Note to self: Not everybody thinks of APR to be a good idea.

Now FIPS SSL Provider seems to be related to SunJSSE, and it seems there are JAR files providing functionality for this. Is this correct? Are these JARs sufficient for Tomcat as well, despite not being native?

These are a lot of questions, I know. But basically it's how to run a fully FIPS compliant Spring Boot application?

Answer 1

Part 1: "Tomcat runs in FIPS mode", on Ubuntu

Preface #1: Some general (yet incomplete) instructions can be found here.

Preface #2: The following requires OpenSSL with FIPS 140-2 Certified Modules. On Ubuntu these are only available for "Ubuntu Advantage Advanced customers" on Ubuntu 16.04! See here and here.
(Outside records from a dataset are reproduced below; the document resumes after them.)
Lemma chunks_read fuel w i hex :
  (lengthN chunks < 2 ^ 64)%N → I w → length chunks ≤ N.to_nat i + fuel → (i ≤ lengthN chunks)%N →
  res (read_chunks perform rejected fuel i hex) w = Ok (hex ++ concat_strings (hex_of <$> drop (N.to_nat i) chunks))%string.
Proof using HI.
  intros Hlt. revert w i hex. induction fuel as [|fuel IH]; intros w i hex Hw Hf Hi; cbn [read_chunks];
    destruct (size_replies w Hw) as (w1 & Hr1 & Hp1 & Hw1); rewrite res_bind, Hr1, Hp1.
  1: assert (i = lengthN chunks) as -> by (unfold lengthN in *; lia).
  2: destruct (decide (i = lengthN chunks)) as [->|Hne].
  1-2: rewrite N.ltb_irrefl; unfold lengthN; rewrite Nat2N.id, drop_all; cbn; by rewrite string_app_nil_r.
  rewrite (proj2 (N.ltb_lt i (lengthN chunks))) by lia.
  destruct (lookup_lt_is_Some_2 chunks (N.to_nat i)) as [c Hc]; [unfold lengthN in *; lia|].
  destruct (chunk_replies w1 i c Hw1 Hc) as (w2 & Hr2 & Hp2 & Hw2). rewrite res_bind, Hr2, Hp2.
  rewrite add64_small by lia. rewrite IH; [|done|lia|lia]. f_equal. rewrite (drop_S chunks c (N.to_nat i)) by done.
  replace (N.to_nat (i + 1)) with (S (N.to_nat i)) by lia. cbn. by rewrite string_app_assoc.
Qed.

Lemma decode_chunks cs : decode_hex (concat_strings (hex_of <$> cs)) = concat_strings cs.
Proof.
  induction cs as [|c cs IH]; [done|].
  change (decode_hex (hex_of c ++ concat_strings (hex_of <$> cs)) = (c ++ concat_strings cs)%string).
  by rewrite decode_hex_of, IH.
Qed.

End Contract.

(** *** The buffer for base64 *)
Section Buffer.
Context {RV : RsaVerifier}.

(** The number of padding characters at the end. *)
Definition padding (text : string) : N :=
  let ends i := bool_decide (String.get (String.length text - i) text = Some "="%char) in
  if ends 1 then if ends 2 then 2%N else 1%N else 0%N.

Lemma padding_bound text : (padding text ≤ 2)%N.
Proof. unfold padding. by repeat case_match. Qed.

Lemma get_lt s n : n < String.length s → ∃ c, String.get n s = Some c.
Proof.
  revert n. induction s as [|c s IH]; intros n Hn; cbn in Hn; [lia|].
  destruct n as [|n]; cbn; [eauto|]. apply IH. lia.
Qed.

Lemma char_from_end text i :
  (0 < i)%N → (i ≤ strlen text < 2 ^ 64)%N →
  ∃ c, char_at text (sub64 (strlen text) i) = Ok c ∧ String.get (String.length text - N.to_nat i) text = Some c.
Proof.
  intros Hi Hlen. unfold char_at. rewrite sub64_small, (proj2 (N.leb_le _ _)) by lia.
  replace (N.to_nat (strlen text - i)) with (String.length text - N.to_nat i) by (unfold strlen; lia).
  assert (String.length text - N.to_nat i < String.length text) as H by (unfold strlen in *; lia).
  destruct (get_lt text _ H) as [c E]. exists c. by rewrite E.
Qed.

Lemma decode_length_groups text k :
  (0 < k < 2 ^ 60)%N → strlen text = (4 * k)%N →
  calculate_decode_length text = Ok (3 * k - N.max 1 (padding text))%N.
Proof.
  intros Hk Hlen. unfold calculate_decode_length.
  rewrite bool_decide_false by (intros ->; unfold strlen in Hlen; cbn in Hlen; lia).
  destruct (char_from_end text 1) as (c1 & E1 & G1); [lia..|].
  destruct (char_from_end text 2) as (c2 & E2 & G2); [lia..|].
  unfold padding. rewrite E1, E2. cbv zeta. change (N.to_nat 1) with 1 in G1. change (N.to_nat 2) with 2 in G2. rewrite G1, G2.
  unfold mul64. rewrite Hlen, u64_small by lia. replace (4 * k * 3 / 4)%N with (3 * k)%N
    by (replace (4 * k * 3)%N with (3 * k * 4)%N by lia; by rewrite N.div_mul).
  assert (∀ c, bool_decide (Some c = Some "="%char) = bool_decide (c = "="%char)) as Hsome
    by (intros c; apply bool_decide_ext; naive_solver).
  rewrite !Hsome. repeat case_bool_decide; by rewrite sub64_small by lia.
Qed.

Lemma decode_one_character c : c ≠ "="%char → base64_decode (String c "") = Throw "vector::_M_default_append".
Proof.
  by destruct c as [[] [] [] [] [] [] [] []].
Qed.

(** What a signature that was accepted went through. *)
Lemma verified_signature pk sig u :
  verify_signature pk sig u = Ok true →
  ∃ rsa status bytes, PEM_read_bio_RSA_PUBKEY pk = Some rsa ∧ base64_decode sig = Ok (status, bytes) ∧
                      EVP_DigestVerifyFinal rsa u bytes = 1%Z.
Proof.
  unfold verify_signature, RSA_verify_signature. destruct (_ || _ || _); [done|].
  destruct (PEM_read_bio_RSA_PUBKEY pk) as [rsa|]; [|done]. destruct (base64_decode sig) as [[status bytes]| |]; [|done..].
  intros H. exists rsa, status, bytes. split_and!; [done..|]. revert H.
  destruct (negb (_ =? 1)%Z); [done|]. destruct (negb (_ =? 1)%Z); [done|].
  destruct (Z.eqb_spec (EVP_DigestVerifyFinal rsa u bytes) 1); [done|]. by destruct (_ || _).
Qed.

(** A padded text of whole groups, of which the filter reads no more than they hold. *)
Definition fits_buffer (text : string) : Prop :=
  ∃ k, (0 < k < 2 ^ 60)%N ∧ strlen text = (4 * k)%N ∧ padding text ≠ 0%N ∧
       ∀ bytes, bio_read text = Some bytes → (strlen bytes ≤ 3 * k - padding text)%N.

Lemma decode_fits text : fits_buffer text → ∃ r, base64_decode text = Ok r.
Proof.
  intros (k & Hk & Hlen & Hpad & Hread). unfold base64_decode.
  rewrite bool_decide_false by (intros ->; unfold strlen in Hlen; cbn in Hlen; lia).
  rewrite (decode_length_groups text k) by done. pose proof (padding_bound text).
  rewrite (proj2 (N.ltb_ge _ _)) by lia. destruct (bio_read text) as [bytes|]; [|by eexists].
  specialize (Hread bytes eq_refl). rewrite (proj2 (N.ltb_ge _ _)) by lia. by eexists.
Qed.

Lemma verify_fits key sig u : fits_buffer sig → ∃ b, verify_signature key sig u = Ok b.
Proof.
  intros [[status bytes] Hd]%decode_fits. unfold verify_signature. destruct (_ || _ || _); [by eexists|].
  destruct (PEM_read_bio_RSA_PUBKEY key) as [rsa|]; [|by eexists]. rewrite Hd.
  destruct (RSA_verify_signature rsa bytes u). by eexists.
Qed.

End Buffer.

(** The checks give Raft what it relies on, when the contract holds a key. *)
Section Throws.
Context {JS : Jsoncpp} {RV : RsaVerifier} {W : Type}.
Context (perform : string → W → string * W) (rejected : string → Value) (ask : string → option string) (failure : string).
Context (I : W → Prop) (chunks : list string) (fuel : nat) (w : W).
Hypotheses (HI : holds_key perform I chunks) (Hw : I w) (Hn : (lengthN chunks < 2 ^ 64)%N) (Hf : length chunks ≤ fuel).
• $ sudo apt install libapr1 libapr1-dev (from here, might be sudo apt install libapr1-dev libssl-dev though, see here)
• Download tomcat-native-1.2.23-src from here, extract, go to tomcat-native-1.2.23-src/native/
• $ ./configure --with-apr=/usr/bin/apr-1-config --with-java-home=/path/to/java-home/ --with-ssl=yes
• $ make
• Add -Djava.library.path=/path/to/tomcat-native-1.2.23-src/native/.libs to jvm args
• add the following to your project

import org.apache.catalina.core.AprLifecycleListener;
import org.springframework.boot.web.embedded.tomcat.TomcatServletWebServerFactory;
import org.springframework.boot.web.server.Ssl;
import org.springframework.boot.web.servlet.server.ServletWebServerFactory;
import org.springframework.context.annotation.Bean;
import org.springframework.context.annotation.Configuration;

@Configuration
public class AprConfig {

  @Bean
  public ServletWebServerFactory servletContainer() {
    TomcatServletWebServerFactory factory = new TomcatServletWebServerFactory() {
      @Override
      public Ssl getSsl() {
        // avoid "IllegalStateException: To use SSL, the connector's protocol handler must be an AbstractHttp11JsseProtocol subclass":
        return null;
      }
    };

    // enable APR:
    factory.setProtocol("org.apache.coyote.http11.Http11AprProtocol");

    AprLifecycleListener aprLifecycleListener = new AprLifecycleListener();

    // will throw "FIPS was not available to tcnative at build time. You will need to re-build tcnative against an OpenSSL with FIPS." with default OpenSSL:
    aprLifecycleListener.setFIPSMode("on");

    factory.addContextLifecycleListeners(aprLifecycleListener);
    return factory;
  }
}

Part 2: "JDK uses FIPS ssl Provider"

Java uses JCE "to use stronger versions of standard algorithms". That required to install according policy files for JDKs up to 8u161, 7u171, and 6u16; "on those versions and later the policy files are included, but not enabled by default", while "JDK 9 and later ship with, and use by default, the unlimited policy files".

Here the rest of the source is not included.